I came closest on the day that Martin Luther King was shot. I had
known and loved Martin long before he came to national prominence.
As I sat grieving, the long buried smell of the Alabama cotton fields
rose to stifle my senses. Wed spent centuries slaving in manure
to grow one man like that, and he has been snuffed out as if he
were a candle."
After
escaping a four-year prison term for non-payment of taxes in 1965,
he was caught in the middle of the black power rows during the Mexico
Olympic games. He became the target when he tried to intervene on
behalf of the US Olympic Committee. There was even conflict at home
with his three daughters into the civil rights movement. Returning
from Mexico he penned the book Black Think, in which he attacked
the black power movement as pro-Negro bigots. It was powerful material
and got a mixed reaction in the black press, so much so that two
years later he published another book called I have changed,
in which, he disowned some of his previous statements and philosophy.
Last
Decade
Throughout
the 70s, Jesse became an Olympic elder statesman, raising funds,
attending banquets, making speeches, becoming what one writer described
as a "Professional good example, a combination of 19th century
spellbinder and 20th century PR man." 1971 started with serious
health problems. He suffered a severe attack of pneumonia, which
almost killed him. This forced him to quit smoking, which he had
enjoyed since his teens.
A
jolt came to Jesse while he was regaining his health. Ralph Metcalfe,
his old rival died of heart attack in 1978. Later that year, Jesse
took ill while filming an American Express commercial and was rushed
to hospital. He was diagnosed with lung cancer, most probably caused
by cigarette smoking. The condition was inoperable and he returned
home in Phoenix, Arizona.
March
31, 1980 was the day when the sprinter took off to the immortal
world touching the final finishing ribbon. Tributes poured in from
around the world. President Carter said, "Perhaps no athlete
better symbolized the human struggle against tyranny, poverty and
racial bigotry. His personal triumphs as a world-class athlete and
record holder were the prelude to a career devoted to helping others.
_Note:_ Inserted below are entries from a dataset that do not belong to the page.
(** * ipsc_t2t / imprinting: alignment and liftover drivers

    A shallow embedding of the two command-line programs

      - [src/imprinting/1_run_batch_alignment.py]  (program 1, module [Align])
      - [src/imprinting/2_paf_liftover.py]         (program 2, module [Liftover])

    together with the parts of the Python runtime they rely on: [str]
    methods, text-mode file iteration, a flat file system, [subprocess.run]
    and the exceptions the programs catch. *)

From Stdlib Require Import ZArith NArith String Ascii List Lia.
From stdpp Require Import base option list gmap.

Open Scope N_scope.

(** ** Python [str]

    A Python string is a sequence of Unicode code points.  A code point is
    an [N]; [py] turns an ASCII literal of this file into such a string. *)

Abbreviation char := N (only parsing).
Abbreviation str := (list N) (only parsing).

Definition py (s : string) : str :=
  map N_of_ascii (list_ascii_of_string s).

Definition TAB : char := 9.
Definition LF : char := 10.
Definition CR : char := 13.
Definition DOT : char := 46.
Definition SLASH : char := 47.
Definition DQUOTE : char := 34.

Module Str.

(** [str.isspace] on one code point: the table of
    [_PyUnicode_IsWhitespace]. *)
Definition isspace (c : char) : bool :=
  ((9 <=? c) && (c <=? 13))
  || ((28 <=? c) && (c <=? 32))
  || (c =? 133) || (c =? 160) || (c =? 5760)
  || ((8192 <=? c) && (c <=? 8202))
  || (c =? 8232) || (c =? 8233) || (c =? 8239) || (c =? 8287)
  || (c =? 12288).

Fixpoint lstrip (s : str) : str :=
  match s with
  | c :: s' => if isspace c then lstrip s' else s
  | [] => []
  end.

Definition rstrip (s : str) : str := rev (lstrip (rev s)).

(** [s.strip()] with no argument. *)
Definition strip (s : str) : str := rstrip (lstrip s).

(** Truth value of a string: non-empty. *)
Definition truthy (s : str) : bool :=
  match s with [] => false | _ :: _ => true end.

(** [s.startswith(p)] *)
Fixpoint startswith (s p : str) : bool :=
  match p, s with
  | [], _ => true
  | _ :: _, [] => false
  | a :: p', c :: s' => (c =? a) && startswith s' p'
  end.

(** [s.endswith(p)] *)
Definition endswith (s p : str) : bool := startswith (rev s) (rev p).

(** [s.split(sep)] for a separator of one character.  The result has one
    more field than [s] has separators; [''.split(sep)] is [['']]. *)
Fixpoint split (sep : char) (s : str) : list str :=
  match s with
  | [] => [[]]
  | c :: s' =>
      if c =? sep then [] :: split sep s'
      else match split sep s' with
           | f :: fs => (c :: f) :: fs
           | [] => [[c]]
           end
  end.

(** [s.replace(old, new)] for a non-empty [old]: scan from the left; at a
    position where [old] starts, emit [new] and jump over [old];
    elsewhere copy one character.  [skip] counts the characters of a
    matched [old] still to jump over. *)
Fixpoint replace_from (old new : str) (skip : nat) (s : str) : str :=
  match s with
  | [] => []
  | c :: s' =>
      match skip with
      | S k => replace_from old new k s'
      | O =>
          if startswith s old
          then new ++ replace_from old new (length old - 1) s'
          else c :: replace_from old new 0 s'
      end
  end.

Definition replace (s old new : str) : str := replace_from old new 0 s.

(** [sep.join(parts)] *)
Fixpoint join (sep : str) (parts : list str) : str :=
  match parts with
  | [] => []
  | [p] => p
  | p :: ps => p ++ sep ++ join sep ps
  end.

(** [str(n)] for an integer. *)
Fixpoint digits_of_uint (d : Decimal.uint) : str :=
  match d with
  | Decimal.Nil => []
  | Decimal.D0 d => 48 :: digits_of_uint d
  | Decimal.D1 d => 49 :: digits_of_uint d
  | Decimal.D2 d => 50 :: digits_of_uint d
  | Decimal.D3 d => 51 :: digits_of_uint d
  | Decimal.D4 d => 52 :: digits_of_uint d
  | Decimal.D5 d => 53 :: digits_of_uint d
  | Decimal.D6 d => 54 :: digits_of_uint d
  | Decimal.D7 d => 55 :: digits_of_uint d
  | Decimal.D8 d => 56 :: digits_of_uint d
  | Decimal.D9 d => 57 :: digits_of_uint d
  end.

Definition of_int (z : Z) : str :=
  match z with
  | Z0 => [48]
  | Zpos p => digits_of_uint (Pos.to_uint p)
  | Zneg p => 45 :: digits_of_uint (Pos.to_uint p)
  end.

End Str.

(** ** Text files

    [open(path, "r")] reads with universal newlines: ["\r\n"] and a lone
    ["\r"] reach the program as ["\n"].  Iterating over the file yields the
    lines, each with its ["\n"] kept; only the last line can lack one. *)

Module TextIO.

Fixpoint universal_newlines (raw : str) : str :=
  match raw with
  | [] => []
  | c :: raw' =>
      if c =? CR then
        LF :: match raw' with
              | d :: raw'' =>
                  if d =? LF then universal_newlines raw''
                  else universal_newlines raw'
              | [] => []
              end
      else c :: universal_newlines raw'
  end.

Fixpoint readlines (text : str) : list str :=
  match text with
  | [] => []
  | c :: text' =>
      if c =? LF then [c] :: readlines text'
      else match readlines text' with
           | l :: ls => (c :: l) :: ls
           | [] => [[c]]
           end
  end.

(** The lines a [for line in infile] loop sees. *)
Definition lines_of (raw : str) : list str :=
  readlines (universal_newlines raw).

End TextIO.

(** ** Shape of the lines of a text file *)

Module Lines.
(** A line that ends in its line break, and one that has none. *)
Definition complete (l : str) : Prop := exists body, l = body ++ [LF] /\ LF ∉ body.
Definition partial (l : str) : Prop := l <> [] /\ LF ∉ l.

(** What iterating over a text file yields: complete lines, the last one
    possibly without its line break. *)
Fixpoint well_formed (ls : list str) : Prop :=
  match ls with
  | [] => True
  | l :: ls' => (complete l \/ (partial l /\ ls' = [])) /\ well_formed ls'
  end.
End Lines.

(** ** The chain-record filter of [run_paf2liftover] (lines 25-30) *)

Module ChainFilter.

(** The test of lines 27-29 on one line:
    [not line.startswith("#") and line.strip()], then
    [len(line.split('\t')) == 13]. *)
Definition keeps (line : str) : bool :=
  if negb (Str.startswith line (py "#")) && Str.truthy (Str.strip line)
  then Nat.eqb (length (Str.split TAB line)) 13
  else false.

(** One turn of the loop: [outfile.write(line)] appends to what has been
    written so far. *)
Definition step (outfile : str) (line : str) : str :=
  if keeps line then outfile ++ line else outfile.

(** The whole loop over the lines of the temporary file, starting from
    the freshly truncated output file. *)
Definition filter_lines (lines : list str) : str :=
  fold_left step lines [].

(** Content of the final chain file for a given temporary file. *)
Definition filter_file (raw : str) : str :=
  filter_lines (TextIO.lines_of raw).

(** The lines for which [outfile.write] is called, in order. *)
Definition written (raw : str) : list str :=
  filter keeps (TextIO.lines_of raw).

End ChainFilter.

(** ** Paths ([posixpath]) *)

Module Path.

(** [os.path.join(a, b)] *)
Definition join (a b : str) : str :=
  if Str.startswith b [SLASH] then b
  else if negb (Str.truthy a) || Str.endswith a [SLASH] then a ++ b
  else a ++ SLASH :: b.

(** [p.rfind(c)]: index of the last [c], or -1. *)
Fixpoint rfind_from (c : char) (p : str) (i : Z) (found : Z) : Z :=
  match p with
  | [] => found
  | d :: p' => rfind_from c p' (i + 1)%Z (if d =? c then i else found)
  end.

Definition rfind (c : char) (p : str) : Z := rfind_from c p 0%Z (-1)%Z.

(** [os.path.splitext(p)]: split before the last dot of the last
    component, unless that component has only leading dots before it. *)
Definition splitext (p : str) : str * str :=
  let sepIndex := rfind SLASH p in
  let dotIndex := rfind DOT p in
  if (sepIndex <? dotIndex)%Z then
    let filenameIndex := Z.to_nat (sepIndex + 1) in
    let before := take (Z.to_nat dotIndex - filenameIndex) (drop filenameIndex p) in
    if existsb (fun c => negb (c =? DOT)) before
    then (take (Z.to_nat dotIndex) p, drop (Z.to_nat dotIndex) p)
    else (p, [])
  else (p, []).

End Path.

(** ** The loci table ([pandas])

    A [DataFrame] is a list of named columns.  The cells the programs meet
    are integers and strings; floating-point cells and missing values are
    outside this model. *)

Inductive cell :=
| IntCell (z : Z)
| StrCell (s : str).

Abbreviation DataFrame := (list (list N * list cell)) (only parsing).

Module Frame.

Definition column (df : DataFrame) (name : str) : option (list cell) :=
  snd <$> find (fun nc => bool_decide (fst nc = name)) df.

(** The names of [names] that are no column of [df]. *)
Definition missing (df : DataFrame) (names : list str) : list str :=
  filter (fun n => column df n = None) names.

(** [df[names]] when every name is a column. *)
Definition select (df : DataFrame) (names : list str) : DataFrame :=
  omap (fun n => pair n <$> column df n) names.

(** [df[name] = col] for a column that exists. *)
Definition assign (df : DataFrame) (name : str) (col : list cell) : DataFrame :=
  map (fun nc => if bool_decide (fst nc = name) then (name, col) else nc) df.

(** [x.astype(str)] on one cell. *)
Definition astype_str (c : cell) : str :=
  match c with
  | IntCell z => Str.of_int z
  | StrCell s => s
  end.

(** The rows of a frame; the index has the length of the first column. *)
Definition rows (df : DataFrame) : list (list cell) :=
  match df with
  | [] => []
  | (_, c) :: _ =>
      foldr (fun col acc => zip_with cons col acc) (replicate (length c) []) (map snd df)
  end.

(** One field of the csv writer with minimal quoting: a string holding the
    separator, the quote character or a line break is put in quotes, its
    quotes doubled. *)
Definition needs_quote (sep : char) (s : str) : bool :=
  existsb (fun c => (c =? sep) || (c =? DQUOTE) || (c =? LF) || (c =? CR)) s.

Definition csv_field (sep : char) (c : cell) : str :=
  match c with
  | IntCell z => Str.of_int z
  | StrCell s =>
      if needs_quote sep s
      then DQUOTE :: Str.replace s [DQUOTE] [DQUOTE; DQUOTE] ++ [DQUOTE]
      else s
  end.

Definition csv_line (sep : char) (row : list cell) : str :=
  Str.join [sep] (map (csv_field sep) row) ++ [LF].

(** Text of [df.to_csv(path, sep=sep, header=False, index=False)]. *)
Definition to_csv_text (sep : char) (df : DataFrame) : str :=
  concat (map (csv_line sep) (rows df)).

End Frame.

(** ** Exceptions, the file system and the world *)

Inductive exn :=
| CalledProcessError (cmd : list (list N)) (returncode : Z)
    (captured : option (list N * list N))
| FileNotFoundError
| KeyError (missing : list (list N))
| OtherError (class : string).

Inductive result (A : Type) :=
| Ok (a : A)
| Raise (e : exn).
Arguments Ok {A} a.
Arguments Raise {A} e.

(** A flat file system: a path is a regular file with its text or a
    directory with its listing and its [st_size].  There are no permission
    bits and no symbolic links, and text written in text mode reaches the
    file as it is (the line separator of the platform is ["\n"]). *)
Inductive node :=
| File (content : list N)
| Dir (entries : list (list N)) (size : N).

(** How a child process ended.  [Exited] carries the exit status, what the
    child wrote to its standard output and error, and the file system it
    left.  [NoSuchProgram] is the missing binary; [SpawnFailed] any other
    failure to start it. *)
Inductive proc_outcome :=
| Exited (returncode : Z) (out err : list N) (fs' : gmap (list N) node)
| NoSuchProgram
| SpawnFailed.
His work with young athletes, as an unofficial ambassador overseas,
and a spokesman for freedom are a rich legacy to his fellow Americans."
Amid
heavy snowfall, more than 2,000 people turned out at his funeral
at the Rockefeller Chapel at the University of Chicago and the most
poignant line was reserved for one speaker who said, "No doubt
the first man to meet him at pearly gates will be Ralph Metcalfe,
saying I beat you this time.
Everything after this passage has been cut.